== Task details ==
From the first line of the records below through the line containing "Hg]. unfold rank_of.", copy everything exactly and nothing more.

== Source material ==
= = =

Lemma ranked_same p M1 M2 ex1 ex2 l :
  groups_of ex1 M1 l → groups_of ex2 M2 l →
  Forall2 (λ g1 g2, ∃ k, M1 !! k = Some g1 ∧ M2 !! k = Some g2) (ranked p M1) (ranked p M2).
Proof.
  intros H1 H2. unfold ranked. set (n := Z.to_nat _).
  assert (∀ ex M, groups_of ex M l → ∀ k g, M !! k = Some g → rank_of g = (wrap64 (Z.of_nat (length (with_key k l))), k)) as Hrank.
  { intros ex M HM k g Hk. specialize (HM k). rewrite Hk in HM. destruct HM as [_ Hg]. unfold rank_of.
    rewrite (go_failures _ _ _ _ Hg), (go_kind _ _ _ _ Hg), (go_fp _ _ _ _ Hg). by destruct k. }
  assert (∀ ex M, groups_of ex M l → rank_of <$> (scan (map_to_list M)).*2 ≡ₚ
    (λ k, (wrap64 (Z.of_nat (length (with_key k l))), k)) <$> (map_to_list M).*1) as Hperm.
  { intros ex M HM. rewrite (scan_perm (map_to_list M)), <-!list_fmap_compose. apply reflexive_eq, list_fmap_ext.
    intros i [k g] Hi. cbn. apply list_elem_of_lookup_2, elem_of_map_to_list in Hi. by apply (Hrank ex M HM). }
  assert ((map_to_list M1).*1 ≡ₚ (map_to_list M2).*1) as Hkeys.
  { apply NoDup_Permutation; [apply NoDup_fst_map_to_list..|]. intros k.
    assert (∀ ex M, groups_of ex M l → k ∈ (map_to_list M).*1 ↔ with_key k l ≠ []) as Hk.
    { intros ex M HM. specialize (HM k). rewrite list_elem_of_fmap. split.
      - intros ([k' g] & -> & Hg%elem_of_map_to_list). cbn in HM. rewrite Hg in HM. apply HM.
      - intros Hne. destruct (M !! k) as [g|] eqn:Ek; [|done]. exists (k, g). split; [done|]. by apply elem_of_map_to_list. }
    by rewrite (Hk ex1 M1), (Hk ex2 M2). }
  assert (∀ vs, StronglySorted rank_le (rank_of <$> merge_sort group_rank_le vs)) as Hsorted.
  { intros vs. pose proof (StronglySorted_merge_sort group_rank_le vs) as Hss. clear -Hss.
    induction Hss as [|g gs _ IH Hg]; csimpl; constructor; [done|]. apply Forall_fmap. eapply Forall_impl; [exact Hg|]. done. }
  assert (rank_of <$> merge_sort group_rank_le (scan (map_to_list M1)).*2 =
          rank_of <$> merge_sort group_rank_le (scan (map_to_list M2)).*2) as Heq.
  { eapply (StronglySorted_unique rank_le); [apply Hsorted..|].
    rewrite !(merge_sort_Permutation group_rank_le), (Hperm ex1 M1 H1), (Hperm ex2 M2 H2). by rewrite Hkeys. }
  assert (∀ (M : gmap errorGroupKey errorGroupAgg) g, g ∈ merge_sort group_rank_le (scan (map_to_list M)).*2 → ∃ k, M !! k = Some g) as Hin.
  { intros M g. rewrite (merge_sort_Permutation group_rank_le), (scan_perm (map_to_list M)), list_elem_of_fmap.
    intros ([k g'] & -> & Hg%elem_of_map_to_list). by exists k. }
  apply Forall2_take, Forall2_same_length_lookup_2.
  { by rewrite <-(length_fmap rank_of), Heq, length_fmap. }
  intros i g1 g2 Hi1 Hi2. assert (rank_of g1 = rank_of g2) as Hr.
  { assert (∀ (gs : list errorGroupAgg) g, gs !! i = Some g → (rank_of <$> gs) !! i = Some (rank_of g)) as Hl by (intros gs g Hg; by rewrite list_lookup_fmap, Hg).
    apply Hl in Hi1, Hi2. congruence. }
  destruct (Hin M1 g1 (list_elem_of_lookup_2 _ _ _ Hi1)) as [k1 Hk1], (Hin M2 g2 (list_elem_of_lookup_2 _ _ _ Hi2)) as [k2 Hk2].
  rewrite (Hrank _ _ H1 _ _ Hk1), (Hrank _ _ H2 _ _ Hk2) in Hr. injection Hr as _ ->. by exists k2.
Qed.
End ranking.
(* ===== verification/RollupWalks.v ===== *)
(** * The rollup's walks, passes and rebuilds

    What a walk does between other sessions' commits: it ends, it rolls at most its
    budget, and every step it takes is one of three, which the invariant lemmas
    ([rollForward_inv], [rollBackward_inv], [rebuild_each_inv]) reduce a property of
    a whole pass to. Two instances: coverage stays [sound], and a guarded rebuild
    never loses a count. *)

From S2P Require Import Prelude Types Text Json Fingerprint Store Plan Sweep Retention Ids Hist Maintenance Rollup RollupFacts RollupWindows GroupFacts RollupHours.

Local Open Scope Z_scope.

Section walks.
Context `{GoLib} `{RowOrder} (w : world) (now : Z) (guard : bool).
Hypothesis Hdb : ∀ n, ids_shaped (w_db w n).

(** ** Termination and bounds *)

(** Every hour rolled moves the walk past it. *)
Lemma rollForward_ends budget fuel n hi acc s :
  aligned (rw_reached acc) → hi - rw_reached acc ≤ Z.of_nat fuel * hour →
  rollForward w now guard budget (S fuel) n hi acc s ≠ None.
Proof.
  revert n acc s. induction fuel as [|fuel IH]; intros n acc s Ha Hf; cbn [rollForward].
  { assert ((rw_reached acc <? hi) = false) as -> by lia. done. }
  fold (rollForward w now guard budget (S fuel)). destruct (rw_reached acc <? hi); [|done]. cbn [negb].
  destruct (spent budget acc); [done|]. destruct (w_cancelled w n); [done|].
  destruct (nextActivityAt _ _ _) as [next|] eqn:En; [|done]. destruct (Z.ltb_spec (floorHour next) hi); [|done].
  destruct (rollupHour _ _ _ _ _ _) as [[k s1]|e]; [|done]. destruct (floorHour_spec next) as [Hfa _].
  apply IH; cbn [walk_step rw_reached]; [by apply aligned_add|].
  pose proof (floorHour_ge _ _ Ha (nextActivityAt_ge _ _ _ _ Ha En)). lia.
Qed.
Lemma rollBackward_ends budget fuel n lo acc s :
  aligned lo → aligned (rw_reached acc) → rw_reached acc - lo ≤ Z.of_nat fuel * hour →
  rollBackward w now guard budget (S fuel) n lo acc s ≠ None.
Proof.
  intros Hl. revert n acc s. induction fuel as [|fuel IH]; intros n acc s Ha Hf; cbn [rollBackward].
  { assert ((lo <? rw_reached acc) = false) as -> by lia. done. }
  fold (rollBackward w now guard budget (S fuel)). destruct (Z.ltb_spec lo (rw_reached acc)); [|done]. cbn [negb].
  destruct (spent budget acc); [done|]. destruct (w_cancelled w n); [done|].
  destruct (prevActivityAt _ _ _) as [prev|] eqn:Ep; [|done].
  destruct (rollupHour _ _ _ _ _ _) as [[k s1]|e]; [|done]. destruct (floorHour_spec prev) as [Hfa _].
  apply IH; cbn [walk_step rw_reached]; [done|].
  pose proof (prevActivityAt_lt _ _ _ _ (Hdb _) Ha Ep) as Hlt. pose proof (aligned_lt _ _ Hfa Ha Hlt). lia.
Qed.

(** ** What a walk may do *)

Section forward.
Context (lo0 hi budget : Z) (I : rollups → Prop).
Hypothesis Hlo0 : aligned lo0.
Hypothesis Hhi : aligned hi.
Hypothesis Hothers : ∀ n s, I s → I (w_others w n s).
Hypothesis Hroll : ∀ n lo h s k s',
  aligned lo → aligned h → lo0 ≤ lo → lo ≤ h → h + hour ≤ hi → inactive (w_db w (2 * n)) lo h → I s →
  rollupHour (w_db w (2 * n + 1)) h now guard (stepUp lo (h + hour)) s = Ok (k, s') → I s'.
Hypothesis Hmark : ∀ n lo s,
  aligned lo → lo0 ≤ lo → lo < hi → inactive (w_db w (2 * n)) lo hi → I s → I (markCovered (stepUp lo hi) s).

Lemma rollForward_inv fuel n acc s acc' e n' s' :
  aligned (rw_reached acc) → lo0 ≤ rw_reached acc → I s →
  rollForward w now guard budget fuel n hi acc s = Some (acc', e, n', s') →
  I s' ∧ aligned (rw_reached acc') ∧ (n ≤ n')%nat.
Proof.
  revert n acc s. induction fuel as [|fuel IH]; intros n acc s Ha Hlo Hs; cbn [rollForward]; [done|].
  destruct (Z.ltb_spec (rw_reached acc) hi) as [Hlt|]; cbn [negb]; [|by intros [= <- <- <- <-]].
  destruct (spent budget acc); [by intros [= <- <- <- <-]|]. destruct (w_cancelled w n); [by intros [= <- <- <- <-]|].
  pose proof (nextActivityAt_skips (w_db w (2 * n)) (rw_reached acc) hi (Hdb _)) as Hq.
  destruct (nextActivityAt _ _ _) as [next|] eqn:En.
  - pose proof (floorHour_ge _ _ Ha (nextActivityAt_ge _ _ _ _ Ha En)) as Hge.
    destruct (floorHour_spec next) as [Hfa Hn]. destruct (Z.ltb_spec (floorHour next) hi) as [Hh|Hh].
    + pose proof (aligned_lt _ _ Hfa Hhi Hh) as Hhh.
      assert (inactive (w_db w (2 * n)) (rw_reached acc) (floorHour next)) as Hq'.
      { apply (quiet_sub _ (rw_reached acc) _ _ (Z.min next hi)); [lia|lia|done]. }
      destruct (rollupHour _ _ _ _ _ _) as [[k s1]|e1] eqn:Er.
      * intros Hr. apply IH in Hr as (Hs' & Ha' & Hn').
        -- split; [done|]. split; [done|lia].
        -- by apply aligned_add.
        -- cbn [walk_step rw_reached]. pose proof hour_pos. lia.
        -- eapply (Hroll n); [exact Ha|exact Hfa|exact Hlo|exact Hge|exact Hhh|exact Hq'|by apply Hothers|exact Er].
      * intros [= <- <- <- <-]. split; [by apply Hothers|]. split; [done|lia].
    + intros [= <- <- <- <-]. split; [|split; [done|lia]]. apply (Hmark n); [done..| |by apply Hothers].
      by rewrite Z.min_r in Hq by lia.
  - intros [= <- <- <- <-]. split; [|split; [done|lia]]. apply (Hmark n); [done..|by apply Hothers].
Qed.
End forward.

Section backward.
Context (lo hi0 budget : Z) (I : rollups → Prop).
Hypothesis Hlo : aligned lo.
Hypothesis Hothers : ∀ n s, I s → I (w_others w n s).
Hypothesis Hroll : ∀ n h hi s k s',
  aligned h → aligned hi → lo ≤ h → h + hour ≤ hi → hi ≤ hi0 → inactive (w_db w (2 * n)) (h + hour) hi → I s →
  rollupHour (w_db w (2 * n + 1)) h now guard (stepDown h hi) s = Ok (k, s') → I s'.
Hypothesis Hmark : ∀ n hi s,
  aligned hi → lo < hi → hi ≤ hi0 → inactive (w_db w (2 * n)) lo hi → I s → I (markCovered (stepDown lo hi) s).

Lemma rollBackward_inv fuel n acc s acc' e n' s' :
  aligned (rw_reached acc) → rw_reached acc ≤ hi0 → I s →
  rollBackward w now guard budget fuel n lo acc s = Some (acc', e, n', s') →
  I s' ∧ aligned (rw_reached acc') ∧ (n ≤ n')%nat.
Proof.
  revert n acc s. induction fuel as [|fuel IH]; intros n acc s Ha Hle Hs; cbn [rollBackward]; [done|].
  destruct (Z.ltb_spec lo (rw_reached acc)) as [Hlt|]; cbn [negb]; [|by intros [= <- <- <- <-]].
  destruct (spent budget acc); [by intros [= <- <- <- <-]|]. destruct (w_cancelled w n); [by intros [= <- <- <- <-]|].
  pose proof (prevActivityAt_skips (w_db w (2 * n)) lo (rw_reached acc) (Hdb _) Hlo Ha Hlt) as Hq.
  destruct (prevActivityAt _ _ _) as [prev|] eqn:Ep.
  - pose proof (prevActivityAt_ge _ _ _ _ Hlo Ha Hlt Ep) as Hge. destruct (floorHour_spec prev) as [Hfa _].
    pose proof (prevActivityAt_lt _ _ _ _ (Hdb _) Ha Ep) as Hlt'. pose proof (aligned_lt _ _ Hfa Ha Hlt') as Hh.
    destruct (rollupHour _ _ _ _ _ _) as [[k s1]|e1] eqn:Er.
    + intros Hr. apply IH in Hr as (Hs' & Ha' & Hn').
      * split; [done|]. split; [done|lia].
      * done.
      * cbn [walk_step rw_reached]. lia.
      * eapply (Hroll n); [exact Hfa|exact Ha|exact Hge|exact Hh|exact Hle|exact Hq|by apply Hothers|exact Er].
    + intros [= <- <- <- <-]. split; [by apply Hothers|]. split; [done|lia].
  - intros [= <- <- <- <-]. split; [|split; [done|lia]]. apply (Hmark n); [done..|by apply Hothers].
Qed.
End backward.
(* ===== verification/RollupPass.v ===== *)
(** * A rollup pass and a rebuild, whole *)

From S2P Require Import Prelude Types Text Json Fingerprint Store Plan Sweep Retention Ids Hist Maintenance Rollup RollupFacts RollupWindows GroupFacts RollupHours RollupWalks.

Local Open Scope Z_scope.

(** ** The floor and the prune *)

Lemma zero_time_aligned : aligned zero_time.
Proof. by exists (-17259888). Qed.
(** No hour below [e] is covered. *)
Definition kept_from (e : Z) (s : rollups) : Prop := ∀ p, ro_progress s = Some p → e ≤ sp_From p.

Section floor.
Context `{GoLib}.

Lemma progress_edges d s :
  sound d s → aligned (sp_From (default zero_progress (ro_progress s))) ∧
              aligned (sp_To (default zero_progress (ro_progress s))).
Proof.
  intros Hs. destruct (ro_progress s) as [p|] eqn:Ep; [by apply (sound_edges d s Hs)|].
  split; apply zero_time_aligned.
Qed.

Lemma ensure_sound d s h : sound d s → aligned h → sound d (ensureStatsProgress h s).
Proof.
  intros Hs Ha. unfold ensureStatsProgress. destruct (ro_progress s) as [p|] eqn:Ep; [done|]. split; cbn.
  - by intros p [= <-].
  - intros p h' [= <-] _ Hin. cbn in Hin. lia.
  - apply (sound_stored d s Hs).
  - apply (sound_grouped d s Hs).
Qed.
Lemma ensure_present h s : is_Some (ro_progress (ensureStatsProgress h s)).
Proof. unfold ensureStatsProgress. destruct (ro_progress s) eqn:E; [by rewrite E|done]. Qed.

= = =

== Your solution ==
Lemma ranked_same p M1 M2 ex1 ex2 l :
  groups_of ex1 M1 l → groups_of ex2 M2 l →
  Forall2 (λ g1 g2, ∃ k, M1 !! k = Some g1 ∧ M2 !! k = Some g2) (ranked p M1) (ranked p M2).
Proof.
  intros H1 H2. unfold ranked. set (n := Z.to_nat _).
  assert (∀ ex M, groups_of ex M l → ∀ k g, M !! k = Some g → rank_of g = (wrap64 (Z.of_nat (length (with_key k l))), k)) as Hrank.
  { intros ex M HM k g Hk. specialize (HM k). rewrite Hk in HM. destruct HM as [_ Hg]. unfold rank_of.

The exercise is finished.